● Required action: Copy each line of the entries beneath that contains the word "Hlast".

[Opening Exercise inputs section]

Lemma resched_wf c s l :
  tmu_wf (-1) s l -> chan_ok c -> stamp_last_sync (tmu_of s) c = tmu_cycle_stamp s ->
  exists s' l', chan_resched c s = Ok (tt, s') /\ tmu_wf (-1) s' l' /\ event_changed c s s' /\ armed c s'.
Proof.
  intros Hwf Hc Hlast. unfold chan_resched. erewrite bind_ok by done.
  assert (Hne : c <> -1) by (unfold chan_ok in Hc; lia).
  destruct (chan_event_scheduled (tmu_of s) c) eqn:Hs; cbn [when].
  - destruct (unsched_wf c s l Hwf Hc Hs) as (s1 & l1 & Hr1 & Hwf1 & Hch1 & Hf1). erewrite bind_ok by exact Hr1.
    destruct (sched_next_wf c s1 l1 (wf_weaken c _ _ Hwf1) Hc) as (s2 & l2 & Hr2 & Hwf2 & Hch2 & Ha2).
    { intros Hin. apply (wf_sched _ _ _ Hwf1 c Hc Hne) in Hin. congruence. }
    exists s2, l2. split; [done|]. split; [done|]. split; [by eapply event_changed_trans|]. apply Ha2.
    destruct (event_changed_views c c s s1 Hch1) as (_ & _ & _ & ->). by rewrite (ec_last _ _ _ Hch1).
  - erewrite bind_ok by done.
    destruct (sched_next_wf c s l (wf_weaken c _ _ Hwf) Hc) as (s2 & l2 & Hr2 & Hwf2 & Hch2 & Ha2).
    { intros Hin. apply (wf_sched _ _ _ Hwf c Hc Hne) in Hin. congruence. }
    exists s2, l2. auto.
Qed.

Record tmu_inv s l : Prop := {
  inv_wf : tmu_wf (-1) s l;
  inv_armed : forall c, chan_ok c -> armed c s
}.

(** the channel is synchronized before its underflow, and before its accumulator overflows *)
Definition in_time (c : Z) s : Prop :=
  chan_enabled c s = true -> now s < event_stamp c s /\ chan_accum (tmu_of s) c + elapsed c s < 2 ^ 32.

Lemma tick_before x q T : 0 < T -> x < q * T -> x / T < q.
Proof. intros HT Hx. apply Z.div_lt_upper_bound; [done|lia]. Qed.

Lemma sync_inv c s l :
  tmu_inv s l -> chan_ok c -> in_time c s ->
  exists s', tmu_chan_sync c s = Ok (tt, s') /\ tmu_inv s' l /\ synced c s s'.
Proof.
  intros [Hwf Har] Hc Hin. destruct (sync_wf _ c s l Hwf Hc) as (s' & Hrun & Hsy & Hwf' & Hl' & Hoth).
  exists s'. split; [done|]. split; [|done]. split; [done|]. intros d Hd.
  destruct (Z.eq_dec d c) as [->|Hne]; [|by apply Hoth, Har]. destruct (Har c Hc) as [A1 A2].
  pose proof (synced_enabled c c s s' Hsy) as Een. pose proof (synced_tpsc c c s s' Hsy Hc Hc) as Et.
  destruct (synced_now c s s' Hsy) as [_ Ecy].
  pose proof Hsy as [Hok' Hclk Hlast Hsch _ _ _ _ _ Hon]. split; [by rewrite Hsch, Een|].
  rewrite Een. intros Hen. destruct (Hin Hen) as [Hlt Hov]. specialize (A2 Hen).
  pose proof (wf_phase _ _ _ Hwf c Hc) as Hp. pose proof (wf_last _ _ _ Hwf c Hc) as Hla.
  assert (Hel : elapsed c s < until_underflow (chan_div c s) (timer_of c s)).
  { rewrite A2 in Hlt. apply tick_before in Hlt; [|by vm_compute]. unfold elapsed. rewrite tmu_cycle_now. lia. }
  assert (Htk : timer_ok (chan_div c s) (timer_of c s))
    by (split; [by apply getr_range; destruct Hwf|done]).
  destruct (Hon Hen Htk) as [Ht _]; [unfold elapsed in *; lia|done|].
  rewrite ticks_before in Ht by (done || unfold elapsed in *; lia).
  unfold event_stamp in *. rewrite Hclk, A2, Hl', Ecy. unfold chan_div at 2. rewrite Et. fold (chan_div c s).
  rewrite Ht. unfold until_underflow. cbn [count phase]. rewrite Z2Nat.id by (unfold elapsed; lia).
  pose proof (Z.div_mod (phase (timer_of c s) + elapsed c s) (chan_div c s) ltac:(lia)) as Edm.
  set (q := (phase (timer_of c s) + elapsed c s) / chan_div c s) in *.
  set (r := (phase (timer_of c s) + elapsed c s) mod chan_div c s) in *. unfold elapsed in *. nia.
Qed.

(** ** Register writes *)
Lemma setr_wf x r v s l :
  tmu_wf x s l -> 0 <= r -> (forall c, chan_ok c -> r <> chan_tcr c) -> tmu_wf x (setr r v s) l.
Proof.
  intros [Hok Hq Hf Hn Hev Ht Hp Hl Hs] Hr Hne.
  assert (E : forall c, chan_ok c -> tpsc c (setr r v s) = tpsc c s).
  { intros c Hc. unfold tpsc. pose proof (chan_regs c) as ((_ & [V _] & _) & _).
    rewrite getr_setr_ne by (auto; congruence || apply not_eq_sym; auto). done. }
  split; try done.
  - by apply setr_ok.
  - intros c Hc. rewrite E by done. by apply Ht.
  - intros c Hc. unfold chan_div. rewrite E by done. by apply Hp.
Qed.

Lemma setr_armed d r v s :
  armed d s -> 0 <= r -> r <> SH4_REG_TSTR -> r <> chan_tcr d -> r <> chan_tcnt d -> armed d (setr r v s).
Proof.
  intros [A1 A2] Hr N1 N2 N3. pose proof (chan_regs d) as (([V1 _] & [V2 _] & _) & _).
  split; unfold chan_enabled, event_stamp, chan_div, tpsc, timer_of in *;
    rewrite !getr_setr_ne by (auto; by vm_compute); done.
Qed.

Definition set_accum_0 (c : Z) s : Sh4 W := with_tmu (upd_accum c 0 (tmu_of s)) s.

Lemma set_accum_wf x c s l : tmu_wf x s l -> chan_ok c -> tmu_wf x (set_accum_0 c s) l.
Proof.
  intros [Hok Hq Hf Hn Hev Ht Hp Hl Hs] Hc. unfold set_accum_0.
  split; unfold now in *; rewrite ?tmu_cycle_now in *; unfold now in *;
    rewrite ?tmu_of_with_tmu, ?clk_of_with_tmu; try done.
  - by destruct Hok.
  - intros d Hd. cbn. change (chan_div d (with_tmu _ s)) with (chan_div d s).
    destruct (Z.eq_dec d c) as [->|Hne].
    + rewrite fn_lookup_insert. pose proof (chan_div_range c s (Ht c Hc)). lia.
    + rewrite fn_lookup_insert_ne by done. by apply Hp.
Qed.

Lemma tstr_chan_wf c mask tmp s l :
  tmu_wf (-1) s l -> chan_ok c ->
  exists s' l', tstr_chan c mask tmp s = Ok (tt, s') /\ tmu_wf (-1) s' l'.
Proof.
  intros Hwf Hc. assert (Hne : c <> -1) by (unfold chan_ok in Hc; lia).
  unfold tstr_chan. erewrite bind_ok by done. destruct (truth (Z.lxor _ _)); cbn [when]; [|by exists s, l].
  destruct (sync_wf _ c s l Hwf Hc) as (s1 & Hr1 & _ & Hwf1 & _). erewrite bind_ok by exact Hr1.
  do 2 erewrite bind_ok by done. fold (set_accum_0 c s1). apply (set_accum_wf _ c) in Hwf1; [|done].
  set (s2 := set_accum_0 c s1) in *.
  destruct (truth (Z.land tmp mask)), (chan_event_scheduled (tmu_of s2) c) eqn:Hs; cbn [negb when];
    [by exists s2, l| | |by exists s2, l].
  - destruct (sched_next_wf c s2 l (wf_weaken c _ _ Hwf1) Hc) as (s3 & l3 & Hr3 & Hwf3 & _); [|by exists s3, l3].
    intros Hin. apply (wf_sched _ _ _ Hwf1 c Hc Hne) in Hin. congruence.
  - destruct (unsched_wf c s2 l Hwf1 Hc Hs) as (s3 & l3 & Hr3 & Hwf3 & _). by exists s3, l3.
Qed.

[Closing Exercise inputs section]
[Opening Exercise inputs section]

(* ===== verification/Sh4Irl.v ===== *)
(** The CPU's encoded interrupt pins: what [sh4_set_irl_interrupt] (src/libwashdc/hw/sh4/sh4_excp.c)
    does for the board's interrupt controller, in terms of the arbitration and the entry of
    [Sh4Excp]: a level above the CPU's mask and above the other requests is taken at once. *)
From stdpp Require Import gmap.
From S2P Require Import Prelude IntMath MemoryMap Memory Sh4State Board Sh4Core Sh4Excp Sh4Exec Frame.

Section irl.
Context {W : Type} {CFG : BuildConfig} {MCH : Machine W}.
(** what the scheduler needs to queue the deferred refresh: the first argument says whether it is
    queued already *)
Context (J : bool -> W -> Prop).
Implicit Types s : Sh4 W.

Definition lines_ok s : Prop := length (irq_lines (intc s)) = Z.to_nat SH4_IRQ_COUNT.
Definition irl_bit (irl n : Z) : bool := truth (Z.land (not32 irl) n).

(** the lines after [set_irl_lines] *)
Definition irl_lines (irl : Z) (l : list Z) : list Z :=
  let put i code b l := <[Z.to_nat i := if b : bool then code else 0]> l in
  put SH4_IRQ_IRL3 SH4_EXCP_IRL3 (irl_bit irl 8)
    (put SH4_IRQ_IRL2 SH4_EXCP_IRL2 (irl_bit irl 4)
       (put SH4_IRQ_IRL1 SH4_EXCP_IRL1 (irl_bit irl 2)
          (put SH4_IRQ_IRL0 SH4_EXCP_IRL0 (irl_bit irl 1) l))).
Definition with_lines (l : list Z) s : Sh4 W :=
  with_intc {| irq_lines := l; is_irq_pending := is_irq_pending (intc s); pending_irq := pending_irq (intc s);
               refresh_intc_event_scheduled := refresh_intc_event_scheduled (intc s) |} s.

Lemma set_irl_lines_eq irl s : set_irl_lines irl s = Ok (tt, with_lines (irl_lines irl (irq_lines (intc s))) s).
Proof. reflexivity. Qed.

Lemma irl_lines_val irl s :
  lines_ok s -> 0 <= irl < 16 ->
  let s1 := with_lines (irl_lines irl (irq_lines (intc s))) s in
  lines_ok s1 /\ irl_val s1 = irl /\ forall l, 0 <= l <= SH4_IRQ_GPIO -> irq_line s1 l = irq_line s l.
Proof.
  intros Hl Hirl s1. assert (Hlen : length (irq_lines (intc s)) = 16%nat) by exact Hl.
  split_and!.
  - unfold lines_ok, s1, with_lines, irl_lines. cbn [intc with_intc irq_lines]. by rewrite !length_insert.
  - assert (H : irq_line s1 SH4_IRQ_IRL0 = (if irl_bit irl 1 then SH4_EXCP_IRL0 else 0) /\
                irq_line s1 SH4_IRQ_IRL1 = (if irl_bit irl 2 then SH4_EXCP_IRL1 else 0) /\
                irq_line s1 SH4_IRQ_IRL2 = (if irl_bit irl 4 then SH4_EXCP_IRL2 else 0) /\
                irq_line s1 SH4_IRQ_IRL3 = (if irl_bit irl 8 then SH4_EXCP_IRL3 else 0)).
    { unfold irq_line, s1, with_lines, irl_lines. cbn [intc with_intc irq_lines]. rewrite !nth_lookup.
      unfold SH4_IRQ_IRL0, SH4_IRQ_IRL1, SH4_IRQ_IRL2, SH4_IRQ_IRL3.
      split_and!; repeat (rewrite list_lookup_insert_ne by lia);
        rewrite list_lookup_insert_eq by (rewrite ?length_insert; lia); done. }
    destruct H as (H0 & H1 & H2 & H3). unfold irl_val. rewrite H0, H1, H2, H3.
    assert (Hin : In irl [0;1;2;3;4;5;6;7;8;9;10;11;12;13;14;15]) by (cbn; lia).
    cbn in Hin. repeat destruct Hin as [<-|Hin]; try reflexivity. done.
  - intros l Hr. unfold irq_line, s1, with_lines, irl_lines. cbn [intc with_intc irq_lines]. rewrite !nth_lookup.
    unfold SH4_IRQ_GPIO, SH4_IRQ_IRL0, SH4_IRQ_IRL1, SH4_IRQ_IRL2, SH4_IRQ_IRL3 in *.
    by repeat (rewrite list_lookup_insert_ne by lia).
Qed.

[Closing Exercise inputs section]

● Exercise output:
  intros Hwf Hc Hlast. unfold chan_resched. erewrite bind_ok by done.
  pose proof Hsy as [Hok' Hclk Hlast Hsch _ _ _ _ _ Hon]. split; [by rewrite Hsch, Een|].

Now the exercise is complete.